Sheila: Yeah.  Okay.  So let me give you the data.  All right.  I’m going to list five things, everybody.  Okay.  So here we go.  This is from The Great Sex Rescue.  Here is what we found, surveyed 20,000 women.  When women frequently reach orgasm, when they feel emotionally close during sex, when they have high marital satisfaction, when there is no porn use in the marriage, and when there is no sexual dysfunction, frequency takes care of itself.  It’s not like the couple isn’t having sex.  They actually do have sex because guess what?  Women like sex too.  I know this is really radical.  But when sex is good, women want it.    

Keith: Right.

Sheila: Because women were created to be sexual beings as well.  Now sometimes the reason that they may not feel emotionally close during sex does not have anything to do with the husband.  It could be that they grew up, and they were a victim of child sexual abuse.  And he might have been a victim of child sexual abuse too.  And that could be some of the reason they’re not feeling emotionally close.  And so a lot of us have trauma that we need to work with with trauma therapists.  It doesn’t necessarily mean there is something wrong in the relationship.  She could have grown up and heard all these terrible obligation sex messages, and that makes her not feel close.  So then she needs to read The Great Sex Rescue.  Okay?  But in general, when those things are present, sex isn’t a problem.  And so this is what I want people to understand.  When there isn’t sex happening, sex is not the issue because women enjoy great sex too.  Okay.  Chocolate cake.    

Keith: Right.

Sheila: I love chocolate cake.  

Keith: Yes.  You do.

Sheila: No one needs to say to me, “Hey, Sheila, you should eat the chocolate cake.”

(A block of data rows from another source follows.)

(** Property X15.
    [backward] is not all-or-nothing.  An output gradient with a single
    column, given to a layer with another number of outputs, passes the
    two accumulations, because the array library stretches the
    contribution over the rows of [gW] and over [gb]; then [gy.dot(W)]
    raises [ValueError].  The call fails, and the layer keeps what was
    added. *)
Theorem failed_backward_keeps_partial_update self in_size out_size
    (n : nat) rest d (dg : list F) :
  layer_fits in_size out_size self →
  n ≠ 0 → np.prod rest = in_size → out_size ≠ 1 →
  let x := np.mk (n :: rest) d in
  let gy := np.mk [n; 1] dg in
  ∃ (cW : list F) (cb : F),
    gW_contribution [x] [gy] = Ok (np.mk [1; in_size] cW)
    ∧ gb_contribution [gy] = Ok (np.mk [1] [cb])
    ∧ linear.backward_cpu self [x] [gy]
      = ({| linear.W := linear.W self;
            linear.gW :=
              np.mk [out_size; in_size]
                (zip_with fadd (np.data (linear.gW self))
                   (mjoin (replicate out_size cW)));
            linear.b := linear.b self;
            linear.gb :=
              (λ a, np.mk [out_size]
                      (zip_with fadd (np.data a) (replicate out_size cb)))
                <$> linear.gb self |},
         Err ValueError).
Proof.
  intros (HW & HgW & Hgb) Hn Hin Ho x gy.
  destruct self as [[sW dW] [sgW dgW] bias accb]. cbn in HW, HgW, Hgb.
  subst sW sgW x gy.
  assert (HcW : ∃ cW, gW_contribution [np.mk (n :: rest) d] [np.mk [n; 1] dg]
                        = Ok (np.mk [1; in_size] cW) ∧ length cW = in_size).
  { unfold gW_contribution. cbn. rewrite as_mat_Ok by done. cbn.
    rewrite T_matrix. cbn. rewrite Hin.
    destruct (np.dot _ _) as [[sc cW]|] eqn:Hdot;
      [|by rewrite dot_matrix in Hdot].
    apply dot_data_length in Hdot as [Hs Hl]. cbn in Hs, Hl. subst sc.
    exists cW. split; [done|lia]. }
  destruct HcW as (cW & HcW & HlW).
  exists cW. eexists. split; [exact HcW|]. split; [reflexivity|].
  unfold linear.backward_cpu. unfold gW_contribution in HcW.
  cbn [linear.gW linear.W linear.gb linear.b]. cbn in HcW |- *.
  destruct (linear._as_mat _) as [X|]; [|done]. cbn in HcW |- *.
  destruct (np.T _) as [gT|]; [|done]. cbn in HcW |- *.
  rewrite HcW. cbn. unfold np.iadd.
  rewrite inplace_stretch_rows by done.
  unfold linear.set_gW, linear.set_gb. cbn.
  assert (Hdot : np.dot (np.mk [n; 1] dg) (np.mk [out_size; in_size] dW)
                 = Err ValueError).
  { unfold np.dot. cbn [np.shape np.data].
    destruct (Nat.eqb_spec 1 out_size) as [|_]; [congruence|done]. }
  destruct accb as [[sb db]|]; cbn in Hgb |- *.
  - subst sb. unfold np.sum0. cbn.
    rewrite inplace_stretch_one by done. cbn. by rewrite Hdot.
  - by rewrite Hdot.
Qed.

(** Property X16.
    A [backward] that cannot form [gyᵀ·X] raises before it touches the
    layer: with an output gradient for another number of batch entries
    ([ValueError], on the CPU), and on either backend with an empty tuple
    in place of the input or of the gradient ([IndexError]) and with an
    empty batch ([ZeroDivisionError]). *)
Theorem early_backward_failure_leaves_layer self (n m k : nat) rest d
    (dg : list F) :
  n ≠ 0 → m ≠ n →
  let x := np.mk (n :: rest) d in
  let gy := np.mk [m; k] dg in
  (linear.backward_cpu self [x] [gy] = (self, Err ValueError)
   ∧ linear.backward_cpu self [] [gy] = (self, Err IndexError)
   ∧ linear.backward_cpu self [x] [] = (self, Err IndexError)
   ∧ linear.backward_cpu self [np.mk (0 :: rest) d] [gy]
     = (self, Err ZeroDivisionError))
  ∧ (linear.backward_gpu self [] [gy] = (self, Err IndexError)
     ∧ linear.backward_gpu self [x] [] = (self, Err IndexError)
     ∧ linear.backward_gpu self [np.mk (0 :: rest) d] [gy]
       = (self, Err ZeroDivisionError)).
Proof.
  intros Hn Hm x gy. subst x gy.
  assert (Hdot : ∀ X, np.dot (np.mk [k; m] X) (np.mk [n; np.prod rest] d)
                      = Err ValueError).
  { intros X. unfold np.dot. cbn [np.shape np.data].
    destruct (Nat.eqb_spec m n) as [|_]; [congruence|done]. }
  split; split_and!; try done.
  - unfold linear.backward_cpu. cbn. rewrite as_mat_Ok by done. cbn.
    rewrite T_matrix. cbn. by rewrite Hdot.
  - unfold linear.backward_cpu. cbn. by rewrite as_mat_Ok by done.
  - unfold linear.backward_gpu. cbn. by rewrite as_mat_Ok by done.
Qed.
(** The object after any calls on a fresh wrapper over a byte string has a
    well-formed window that mirrors the byte string. *)
Lemma mirrors_final (bs : bytes) (max_buffer_size : Z) (fuel : nat)
    (calls : list call) :
  0 <= max_buffer_size ->
  let w := final fuel calls (init bs max_buffer_size) in
  window_ok w /\ _max_buffer_size w = max_buffer_size /\ mirrors bs w.
Proof.
  intros Hmax w.
  pose proof (window_ok_init bs max_buffer_size Hmax) as Hok.
  assert (Hm : mirrors bs (init bs max_buffer_size)).
  { unfold mirrors, init. simpl. pose proof (len_nonneg bs).
    repeat split; lia. }
  destruct (run_preserves fuel calls _ Hok) as [Hrun _].
  pose proof (run_invariant (mirrors bs) (read_mirrors bs)
                (fun w p Hw => Hw) fuel calls _ Hok Hm) as Hrun2.
  subst w. unfold final.
  apply Forall_last with (P := fun w => window_ok w /\
                                        _max_buffer_size w = max_buffer_size /\
                                        mirrors bs w);
    [|auto].
  apply Forall_map.
  rewrite Forall_forall in *. intros r Hr.
  destruct (Hrun r Hr) as [H1 H2]. specialize (Hrun2 r Hr).
  simpl in H2. auto.
Qed.

(** ** Replaying from the window *)

(** Over a byte string [bs], in any state that calls on a fresh wrapper
    lead to: an absolute seek to an offset in the first block or at one of
    its ends (the offset [buffer_start] always is) returns, and the
    [read(size)] that follows returns the bytes of [bs] from that offset on,
    as many as a read of that size returns: the bytes delivered before for
    that range, then new ones from the stream if more are asked for.
    [tell()] is then the offset plus their number, and [buffer_end] has moved
    only if the cursor passed it. *)
Theorem replay_from_first_block (bs : bytes) (max_buffer_size : Z)
    (calls : list call) (offset : Z) (size : option Z) (fuel0 fuel : nat) :
  let w := final fuel0 calls (init bs max_buffer_size) in
  let data :=
    fst (stream_read (request size) (skipn (Z.to_nat offset) bs)) in
  0 <= max_buffer_size ->
  _buffer_start w <= offset <= _buffer_start w + head_len (_buffer w) ->
  exists w',
    seek fuel offset SEEK_SET w = (Returns tt, set_position w offset) /\
    read size (set_position w offset) = (Returns data, w') /\
    tell w' = offset + len data /\
    _buffer_end w' = Z.max (_buffer_end w) (tell w').
Proof.
  intros w data Hmax Hoff.
  destruct (mirrors_final bs max_buffer_size fuel0 calls Hmax)
    as (Hok & _ & Hmir).
  fold w in Hok, Hmir.
  pose proof (head_len_total (_buffer w)) as Hhead.
  assert (Hc : _buffer_start w + total_len (_buffer w) = _buffer_end w)
    by apply Hok.
  assert (Hok1 : window_ok (set_position w offset)).
  { revert Hok. destruct w.
    unfold window_ok, window_consistent, window_bounded. simpl. auto. }
  assert (Hmir1 : mirrors bs (set_position w offset)).
  { revert Hmir. destruct w. unfold mirrors. simpl. auto. }
  assert (Hin : in_first_block (set_position w offset)).
  { unfold in_first_block. simpl. exact Hoff. }
  destruct (read_at_cursor_exact bs size _ Hok1 Hmir1 Hin)
    as (w' & E & Hp & He & _).
  exists w'. split; [|split; [exact E|split; [exact Hp | exact He]]].
  unfold seek, bind, get, put. simpl.
  destruct (Z.ltb_spec offset (_buffer_start w)); [lia|].
  destruct (Z.gtb_spec offset (_buffer_end w)); [lia | reflexivity].
Qed.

Keith: Why aren’t you eating more chocolate cake?

Sheila: Right.  They need to say, “Hey, Sheila, let’s not eat it all before breakfast.”   Okay?  Because my biggest problem is not eating the chocolate cake.  Because if something is good, you’re going to want to do it.  So what we need to start asking isn’t, “Okay.  How can I get her to have sex more?”  It’s, “Wait a minute.  Why is she or he,”—because it could be him too.  It’s just the obligation sex message is overwhelmingly given to women.  But as we’re trying to deconstruct this, we can make it more gender neutral.  All right?  But why aren’t either of them wanting it?  Because this is supposed to be something good.  And so instead of saying, “Hey, don’t deprive each other,” let’s say, “Oh, there must be something going on.”

Keith: Right.  And this is the issue.  This is the difference between curiosity and dogmatism.  Right?  So if sex is not happening at the frequency you want in your relationship, why is the attitude not curiosity?  Why is that?  What’s going on?  What’s the issue here?  I honestly want to learn.  Instead what we do is dogmatism.  You are owed sex.  She needs to give it to you.  Get her in line.  That’s terrible.  If we ask the question honestly, maybe there is something that I could do differently that would make her want it more.  And why are we not open to learn that?

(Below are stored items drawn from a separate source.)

(** * Xget: routing, retry, cache-key and error-response behaviour

    A shallow embedding of the parts of the Xget edge proxy that decide its
    routing and orchestration behaviour:

    - [src/utils/security.js]    ([addSecurityHeaders], [createErrorResponse])
    - [src/config/index.js]      ([createConfig])
    - [src/config/platforms.js]  ([PLATFORMS], [SORTED_PLATFORMS], [transformPath])
    - [src/protocols/docker.js]  ([getScopeFromUrl], [responseUnauthorized], ...)
    - [src/index.js]             ([handleRequest]: platform detection, the
                                  retry loop, the response post-processing and
                                  the cache population)

    JavaScript strings are modelled by Rocq strings (sequences of 8-bit code
    units), JavaScript numbers by [Z] (every number the modelled code handles
    is an integer), a [Headers] object by a finite map keyed by the lower-cased
    header name, and the asynchronous, effectful handler by a state-and-
    exception monad over an explicit world (fetch log, timers, cache writes). *)

From Stdlib Require Import ZArith Lia Ascii String List Bool DecimalString DecimalPos.
From Stdlib Require Import Sorted Permutation.
From stdpp Require Import base option list gmap strings.

Local Open Scope Z_scope.

(** ** JavaScript string primitives *)

Module Js.

(** [s.startsWith(p)] *)
Definition startsWith (s p : string) : bool := String.prefix p s.

(** [s.slice(n)] for [0 <= n]. *)
Fixpoint slice (n : nat) (s : string) : string :=
  match n, s with
  | O, _ => s
  | S _, EmptyString => EmptyString
  | S n', String _ s' => slice n' s'
  end.

(** [s.includes(p)] *)
Fixpoint includes (s p : string) : bool :=
  String.prefix p s ||
  match s with
  | EmptyString => false
  | String _ s' => includes s' p
  end.

(** [s.replace(p, r)] with a string pattern: only the first occurrence is
    replaced ([r] holds no [$] pattern at any call site). *)
Fixpoint replace (p r s : string) : string :=
  if String.prefix p s then r +:+ slice (String.length p) s
  else match s with
       | EmptyString => EmptyString
       | String c s' => String c (replace p r s')
       end.

(** [s.replace(/c/g, d)] for a one-character pattern and replacement. *)
Fixpoint replaceAllChar (c d : ascii) (s : string) : string :=
  match s with
  | EmptyString => EmptyString
  | String a s' => String (if Ascii.eqb a c then d else a) (replaceAllChar c d s')
  end.

(** [s.replace(/^p/, r)] where [p] is a literal (fully escaped) pattern. *)
Definition replaceAtStart (p r s : string) : string :=
  if String.prefix p s then r +:+ slice (String.length p) s else s.

(** [s.split(c)] for a one-character separator; never the empty list. *)
Fixpoint split (c : ascii) (s : string) : list string :=
  match s with
  | EmptyString => [EmptyString]
  | String a s' =>
      if Ascii.eqb a c then EmptyString :: split c s'
      else match split c s' with
           | x :: l => String a x :: l
           | [] => [String a EmptyString]
           end
  end.

(** [parts.join(sep)] *)
Fixpoint join (sep : string) (l : list string) : string :=
  match l with
  | [] => EmptyString
  | [x] => x
  | x :: l' => x +:+ sep +:+ join sep l'
  end.

(** [arr.includes(x)] on an array of strings. *)
Definition arr_includes (l : list string) (x : string) : bool :=
  existsb (String.eqb x) l.

(** [arr.findIndex(p)]: [None] stands for [-1]. *)
Fixpoint findIndex {A} (p : A -> bool) (l : list A) : option nat :=
  match l with
  | [] => None
  | x :: l' => if p x then Some O else option_map S (findIndex p l')
  end.

(** [s.endsWith(p)] *)
Definition endsWith (s p : string) : bool :=
  (String.length p <=? String.length s)%nat &&
  String.eqb (slice (String.length s - String.length p) s) p.

(** ASCII part of [s.toLowerCase()]; header names are ASCII tokens. *)
Definition lower_ascii (a : ascii) : ascii :=
  let n := nat_of_ascii a in
  if ((65 <=? n) && (n <=? 90))%nat then ascii_of_nat (n + 32) else a.
Fixpoint toLowerCase (s : string) : string :=
  match s with
  | EmptyString => EmptyString
  | String a s' => String (lower_ascii a) (toLowerCase s')
  end.

(** Truthiness of a string, and of a possibly [null] string. *)
Definition truthy (s : string) : bool := negb (String.eqb s EmptyString).
Definition truthy_opt (o : option string) : bool :=
  match o with Some s => truthy s | None => false end.

(** [String(n)] for an integer [n]. *)
Definition string_of_Z (n : Z) : string := NilZero.string_of_int (Z.to_int n).

(** Thrown values: an [Error] object with its [name] and [message], or any
    other value, seen through [String(value)]. *)
Inductive Thrown : Type :=
| ErrorObj (name message : string)
| NonError (shown : string).

(** [error instanceof Error && error.name === 'AbortError'] *)
Definition isAbortError (e : Thrown) : bool :=
  match e with
  | ErrorObj n _ => String.eqb n "AbortError"
  | NonError _ => false
  end.

(** [error instanceof Error ? error.message : String(error)] *)
Definition errorMessage (e : Thrown) : string :=
  match e with
  | ErrorObj _ m => m
  | NonError s => s
  end.

(** The outcome of an expression that may throw (of a promise that may
    reject). *)
Inductive result (A : Type) : Type :=
| Ok (a : A)
| Throw (e : Thrown).
Arguments Ok {A} a.
Arguments Throw {A} e.

End Js.

Export Js (Thrown(..), result(..)).

(** ** JSON.stringify on strings *)

Module Json.

Definition hex_digit (n : nat) : ascii :=
  ascii_of_nat (if (n <? 10)%nat then 48 + n else 87 + n).

Definition dquote : ascii := ascii_of_nat 34.
Definition backslash : ascii := ascii_of_nat 92.
Definition esc (c : string) : string := String backslash c.

(** The escape of one code unit inside a JSON string literal. *)
Definition escape_char (a : ascii) : string :=
  let n := nat_of_ascii a in
  if (n =? 34)%nat then esc (String dquote EmptyString)
  else if (n =? 92)%nat then esc (String backslash EmptyString)
  else if (n =? 8)%nat then esc "b"
  else if (n =? 12)%nat then esc "f"
  else if (n =? 10)%nat then esc "n"
  else if (n =? 13)%nat then esc "r"
  else if (n =? 9)%nat then esc "t"
  else if (n <? 32)%nat then
    esc "u00" +:+ String (hex_digit (n / 16)) (String (hex_digit (n mod 16)) EmptyString)
  else String a EmptyString.

Fixpoint escape (s : string) : string :=
  match s with
  | EmptyString => EmptyString
  | String a s' => escape_char a +:+ escape s'
  end.

(** [JSON.stringify(s)] for a string [s]. *)
Definition quote (s : string) : string :=
  String dquote (escape s +:+ String dquote EmptyString).

End Json.

(** ** Headers and responses (the Fetch API objects the code handles) *)

(** A [Headers] object: header names are case-insensitive, so the map is keyed
    by the lower-cased name; [get] of a header that occurs several times yields
    the combined value, which is what the map stores. *)
Abbreviation Headers := (gmap string string).

Module Hdr.

Definition get (h : Headers) (name : string) : option string :=
  h !! Js.toLowerCase name.

Definition has (h : Headers) (name : string) : bool :=
  match get h name with Some _ => true | None => false end.

Definition set (name value : string) (h : Headers) : Headers :=
  <[Js.toLowerCase name := value]> h.

Definition delete (name : string) (h : Headers) : Headers :=
  base.delete (Js.toLowerCase name) h.

(** [new Headers([...h.entries()].filter(([k]) => k.toLowerCase() !== name))] *)
Definition without (name : string) (h : Headers) : Headers :=
  filter (fun kv => Js.toLowerCase kv.1 <> name) h.

End Hdr.

(** A [Response]: status, headers and body ([None] is the [null] body). *)
Record Response : Type := mkResponse {
  status : Z;
  headers : Headers;
  body : option string
}.

(** [response.ok] *)
Definition ok (r : Response) : bool := (200 <=? status r) && (status r <=? 299).

(** [await response.text()] (the empty string for a [null] body). *)
Definition text (r : Response) : string := default EmptyString (body r).

(** A null body status of the Fetch standard. *)
Definition nullBodyStatus (s : Z) : bool :=
  (s =? 101) || (s =? 103) || (s =? 204) || (s =? 205) || (s =? 304).

(** What a [Response] is constructed from: [null], a string, or a stream
    (a body passed on from another response, or a [ReadableStream]). *)
Inductive BodyInit : Type :=
| NullBody
| StringBody (s : string)
| StreamBody (s : string).

Definition bodyOf (b : BodyInit) : option string :=
  match b with
  | NullBody => None
  | StringBody s | StreamBody s => Some s
  end.

(** [response.body], handed to another [Response]. *)
Definition passBody (r : Response) : BodyInit :=
  match body r with
  | None => NullBody
  | Some s => StreamBody s
  end.

(** [new Response(body, { status, headers })]: the constructor throws a
    [RangeError] for a status outside 200..599 and a [TypeError] for a body
    given together with a null body status; a string body brings its own
    content type when the headers name none. *)
Definition newResponse (b : BodyInit) (s : Z) (h : Headers) : result Response :=
  if negb ((200 <=? s) && (s <=? 599)) then
    Throw (ErrorObj "RangeError" "The status provided is outside the range [200, 599].")
  else if nullBodyStatus s && (match b with NullBody => false | _ => true end) then
    Throw (ErrorObj "TypeError" "Response with null body status cannot have body")
  else
    let h :=
      match b with
      | StringBody _ =>
          if Hdr.has h "Content-Type" then h
          else Hdr.set "Content-Type" "text/plain;charset=UTF-8" h
      | _ => h
      end in
    Ok (mkResponse s h (bodyOf b)).

(** ** src/utils/security.js *)

Definition addSecurityHeaders (h : Headers) : Headers :=
  let h := Hdr.set "Strict-Transport-Security" "max-age=31536000; includeSubDomains; preload" h in
  let h := Hdr.set "X-Frame-Options" "DENY" h in
  let h := Hdr.set "X-XSS-Protection" "1; mode=block" h in
  let h := Hdr.set "Referrer-Policy" "strict-origin-when-cross-origin" h in
  let h := Hdr.set "Content-Security-Policy"
             "default-src 'none'; img-src 'self'; script-src 'none'" h in
  let h := Hdr.set "Permissions-Policy" "interest-cohort=()" h in
  h.

(** [JSON.stringify({ error: message, status, timestamp })]; [timestamp] is
    the reading [new Date().toISOString()] of the clock. *)
Definition errorJson (timestamp message : string) (s : Z) : string :=
  let q := String Json.dquote EmptyString in
  "{" +:+ q +:+ "error" +:+ q +:+ ":" +:+ Json.quote message +:+
  "," +:+ q +:+ "status" +:+ q +:+ ":" +:+ Js.string_of_Z s +:+
  "," +:+ q +:+ "timestamp" +:+ q +:+ ":" +:+ Json.quote timestamp +:+ "}".

Definition createErrorResponse (timestamp : string)
    (message : string) (s : Z) (includeDetails : bool) : result Response :=
  let errorBody := if includeDetails then errorJson timestamp message s else message in
  newResponse (StringBody errorBody) s
    (addSecurityHeaders
       (Hdr.set "Content-Type"
          (if includeDetails then "application/json" else "text/plain") ∅)).

(** ** src/config/platforms.js *)

(** The [PLATFORMS] object literal, in source (key enumeration) order. *)
Definition PLATFORMS : list (string * string) :=
  [ ("gh", "https://github.com");
    ("gist", "https://gist.github.com");
    ("gl", "https://gitlab.com");
    ("gitea", "https://gitea.com");
    ("codeberg", "https://codeberg.org");
    ("sf", "https://sourceforge.net");
    ("aosp", "https://android.googlesource.com");
    ("hf", "https://huggingface.co");
    ("civitai", "https://civitai.com");
    ("npm", "https://registry.npmjs.org");
    ("pypi", "https://pypi.org");
    ("pypi-files", "https://files.pythonhosted.org");
    ("conda", "https://repo.anaconda.com");
    ("conda-community", "https://conda.anaconda.org");
    ("maven", "https://repo1.maven.org");
    ("apache", "https://downloads.apache.org");
    ("gradle", "https://plugins.gradle.org");
    ("homebrew", "https://github.com/Homebrew");
    ("homebrew-api", "https://formulae.brew.sh/api");
    ("homebrew-bottles", "https://ghcr.io");
    ("rubygems", "https://rubygems.org");
    ("cran", "https://cran.r-project.org");
    ("cpan", "https://www.cpan.org");
    ("ctan", "https://tug.ctan.org");
    ("golang", "https://proxy.golang.org");
    ("nuget", "https://api.nuget.org");
    ("crates", "https://crates.io");
    ("packagist", "https://repo.packagist.org");
    ("debian", "https://deb.debian.org");
    ("ubuntu", "https://archive.ubuntu.com");
    ("fedora", "https://dl.fedoraproject.org");
    ("rocky", "https://download.rockylinux.org");
    ("opensuse", "https://download.opensuse.org");
    ("arch", "https://geo.mirror.pkgbuild.com");
    ("arxiv", "https://arxiv.org");
    ("fdroid", "https://f-droid.org");
    ("jenkins", "https://updates.jenkins.io");
    ("ip-openai", "https://api.openai.com");
    ("ip-anthropic", "https://api.anthropic.com");
    ("ip-gemini", "https://generativelanguage.googleapis.com");
    ("ip-vertexai", "https://aiplatform.googleapis.com");
    ("ip-cohere", "https://api.cohere.ai");
    ("ip-mistralai", "https://api.mistral.ai");
    ("ip-xai", "https://api.x.ai");
    ("ip-githubmodels", "https://models.github.ai");
    ("ip-nvidiaapi", "https://integrate.api.nvidia.com");
    ("ip-perplexity", "https://api.perplexity.ai");
    ("ip-braintrust", "https://api.braintrust.dev");
    ("ip-groq", "https://api.groq.com");
    ("ip-cerebras", "https://api.cerebras.ai");
    ("ip-sambanova", "https://api.sambanova.ai");
    ("ip-siray", "https://api.siray.ai");
    ("ip-huggingface", "https://router.huggingface.co");
    ("ip-together", "https://api.together.xyz");
    ("ip-replicate", "https://api.replicate.com");
    ("ip-fireworks", "https://api.fireworks.ai");
    ("ip-nebius", "https://api.studio.nebius.ai");
    ("ip-jina", "https://api.jina.ai");
    ("ip-voyageai", "https://api.voyageai.com");
    ("ip-falai", "https://fal.run");
    ("ip-novita", "https://api.novita.ai");
    ("ip-burncloud", "https://ai.burncloud.com");
    ("ip-openrouter", "https://openrouter.ai");
    ("ip-poe", "https://api.poe.com");
    ("ip-featherlessai", "https://api.featherless.ai");
    ("ip-hyperbolic", "https://api.hyperbolic.xyz");
    ("cr-docker", "https://registry-1.docker.io");
    ("cr-quay", "https://quay.io");
    ("cr-gcr", "https://gcr.io");
    ("cr-mcr", "https://mcr.microsoft.com");
    ("cr-ecr", "https://public.ecr.aws");
    ("cr-ghcr", "https://ghcr.io");
    ("cr-gitlab", "https://registry.gitlab.com");
    ("cr-redhat", "https://registry.redhat.io");
    ("cr-oracle", "https://container-registry.oracle.com");
    ("cr-cloudsmith", "https://docker.cloudsmith.io");
    ("cr-digitalocean", "https://registry.digitalocean.com");
    ("cr-vmware", "https://projects.registry.vmware.com");
    ("cr-k8s", "https://registry.k8s.io");
    ("cr-heroku", "https://registry.heroku.com");
    ("cr-suse", "https://registry.suse.com");
    ("cr-opensuse", "https://registry.opensuse.org");
    ("cr-gitpod", "https://registry.gitpod.io") ].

Sheila: Yeah.  I have a blog post.  I’m not going to go into them all now.  But ten questions that you can ask if your wife doesn’t want sex just to start—like okay.  What is the curiosity?  I will link to that in the podcast notes.  But just think about those five things.  Which of them is it?  

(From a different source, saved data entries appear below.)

Lemma wp_for_each {X} (l : list X) (body : X -> M S unit) (I : S -> Prop) QA QP s :
  I s -> (forall x s, x ∈ l -> I s -> wp (body x) (fun _ => I) QA QP s) ->
  wp (for_each l body) (fun _ => I) QA QP s.
Proof.
  revert s. induction l as [|x l IH]; simpl; intros s HI Hbody; [done|].
  apply wp_bind. eapply wp_mono; [apply Hbody; [left|done]|].
  intros [] s' HI'. apply IH; [done|]. intros; apply Hbody; [by right|done].
Qed.

(** A loop over [seq a n] that carries an index-dependent invariant. *)
Lemma wp_for_seq (body : nat -> M S unit) (I : nat -> S -> Prop) QA QP a n s :
  I a s ->
  (forall i s, (a <= i < a + n)%nat -> I i s -> wp (body i) (fun _ => I (1 + i)%nat) QA QP s) ->
  wp (for_each (seq a n) body) (fun _ => I (a + n)%nat) QA QP s.
Proof.
  revert a s. induction n as [|n IH]; simpl; intros a s HI Hbody.
  - by rewrite Nat.add_0_r.
  - apply wp_bind. eapply wp_mono; [apply Hbody; [lia|done]|].
    intros [] s' HI'. replace (a + Datatypes.S n)%nat with (1 + a + n)%nat by lia.
    apply IH; [done|]. intros; apply Hbody; [lia|done].
Qed.
End WP.

Arguments get {S} _ /.
Arguments put {S} _ _ /.
Arguments gets {S A} _ _ /.
Arguments modify {S} _ _ /.
Arguments panic {S A} _ _ /.
Arguments suspend {S A} _ /.

(** Unfold one monadic routine that is known to return. *)
Ltac minv :=
  repeat match goal with
  | H : (_ ≫= _) _ = Ret _ _ |- _ =>
      let a := fresh "a" in let s1 := fresh "s" in let H1 := fresh "H" in
      apply bind_Ret_inv in H as (a & s1 & H1 & H)
  | H : mret _ _ = Ret _ _ |- _ => unfold mret, M_ret in H
  | H : Ret _ _ = Ret _ _ |- _ => injection H as ??; subst
  | H : Panic _ = Ret _ _ |- _ => discriminate H
  | H : Asleep _ = Ret _ _ |- _ => discriminate H
  | u : unit |- _ => destruct u
  end.

(** ** Scans over fixed tables

    [for(p = table; p < &table[N]; p++) if(P p) goto found;] *)

Fixpoint find_index {A} (P : A -> bool) (l : list A) : option nat :=
  match l with
  | [] => None
  | x :: l' => if P x then Some 0 else S <$> find_index P l'
  end.

Section Scans.
Context {A : Type}.
Implicit Types (P : A -> bool) (l : list A).

Lemma find_index_Some P l i :
  find_index P l = Some i <->
  (exists x, l !! i = Some x /\ P x = true) /\
  (forall j x, (j < i)%nat -> l !! j = Some x -> P x = false).
Proof.
  revert i; induction l as [|y l IH]; intros i; simpl.
  { split; [done|]. intros [(x & H & _) _]. by rewrite lookup_nil in H. }
  destruct (P y) eqn:Ey.
  - split.
    + intros [= <-]. split; [by exists y|]. intros; lia.
    + intros [(x & Hx & HP) Hfst]. destruct i as [|i]; [done|].
      specialize (Hfst 0 y ltac:(lia) eq_refl). congruence.
  - rewrite fmap_Some. split.
    + intros (i' & Hi & ->). apply IH in Hi as [(x & ? & ?) Hlt].
      split; [by exists x|]. intros [|j] z Hj Hz; simplify_eq/=; [done|].
      eapply Hlt; [|done]; lia.
    + intros [(x & Hx & HP) Hfst]. destruct i as [|i]; simplify_eq/=; [congruence|].
      exists i; split; [|done]. apply IH; split; [by exists x|].
      intros j z Hj Hz. by apply (Hfst (S j) z); [lia|].
Qed.

Lemma find_index_None P l :
  find_index P l = None <-> (forall i x, l !! i = Some x -> P x = false).
Proof.
  induction l as [|y l IH]; simpl.
  { split; [|done]. intros _ i x Hx. by rewrite lookup_nil in Hx. }
  destruct (P y) eqn:Ey.
  - split; [done|]. intros H. specialize (H 0 y eq_refl). congruence.
  - rewrite fmap_None, IH. split.
    + intros H [|i] x Hx; simplify_eq/=; eauto.
    + intros H i x Hx. by apply (H (S i)).
Qed.

Lemma find_index_lt P l i : find_index P l = Some i -> (i < length l)%nat.
Proof. intros [(x & Hx & _) _]%find_index_Some. by eapply lookup_lt_Some. Qed.

(** A scan that succeeds stays successful when every entry that passed the
    test still does. *)
Lemma find_index_is_Some P l i x :
  l !! i = Some x -> P x = true -> is_Some (find_index P l).
Proof.
  intros Hx HP. destruct (find_index P l) eqn:E; [done|].
  rewrite find_index_None in E. specialize (E i x Hx). congruence.
Qed.
End Scans.

(** ** Reading an update of a table at one index *)

Lemma lookup_alter_cases {A} (f : A -> A) (l : list A) i j :
  alter f i l !! j = if decide (i = j) then f <$> l !! j else l !! j.
Proof.
  case_decide; subst; [apply list_lookup_alter_eq|by apply list_lookup_alter_ne].
Qed.

Lemma alter_Some {A} (f : A -> A) (l : list A) i x : l !! i = Some x -> alter f i l = <[i := f x]> l.
Proof.
  intros Hx. apply list_eq. intros j. rewrite lookup_alter_cases. case_decide; subst.
  - rewrite list_lookup_insert_eq by (by eapply lookup_lt_Some). by rewrite Hx.
  - by rewrite list_lookup_insert_ne.
Qed.

Lemma filter_all {A} (P : A -> Prop) `{forall x, Decision (P x)} (l : list A) :
  (forall x, x ∈ l -> P x) -> filter P l = l.
Proof.
  induction l as [|x l IH]; intros Hl; [done|].
  rewrite filter_cons_True by (apply Hl; left). rewrite IH; [done|].
  intros y Hy. apply Hl. by right.
Qed.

Keith: One of the things that I find interesting is a lot of guys say, “Before we got married, my wife was all over me all the time.  And then when we got married, we could actually have sex.  She doesn’t want it anymore.”  Have you heard that before?

Sheila: Oh yeah.  Mm-hmm.

Keith: Yeah.  So that’s a big thing too.  And that’s one of the reasons people preach obligation sex because they’re like, “Hey, you were like that before marriage.  And now you’re not.  You need to smarten up, woman, and get back to,”—that kind of thing.  But the thing is, dude, think about it.   Okay.  So if you’re talking about a Christian couple who are stopping—they’re not going to have sex before they get married.  What were those—she was all over me episodes like?  You were emotionally close.  You were trying to hold back from each other.  You were teasing each other.  You were kissing.  You were holding hands.  You might be making out, and it went on for a long, long time because you couldn’t do anything else.  And then now you get married, and you expect to just jump in and cannon ball right into the deep end of the pool.  And that’s the same.  It’s not the same thing, dude.  She didn’t change.  You did.  Right?  So have the curiosity to go like, “Hey, you know what?  Yeah.  You’re right.  Before we got married, she was all over me because we were very intimate.  And now I’m expecting sex to be like that.  And that’s a problem with me, not with her.  And I need to change and slow down.  And be a bit more attentive.”  That curiosity allows you to get to that point.  And then you fix the problem.  And now guess what?  You’re both having awesome sex that you both love as opposed to her feeling obligated.  And you’re both having obligation sex which you both hate.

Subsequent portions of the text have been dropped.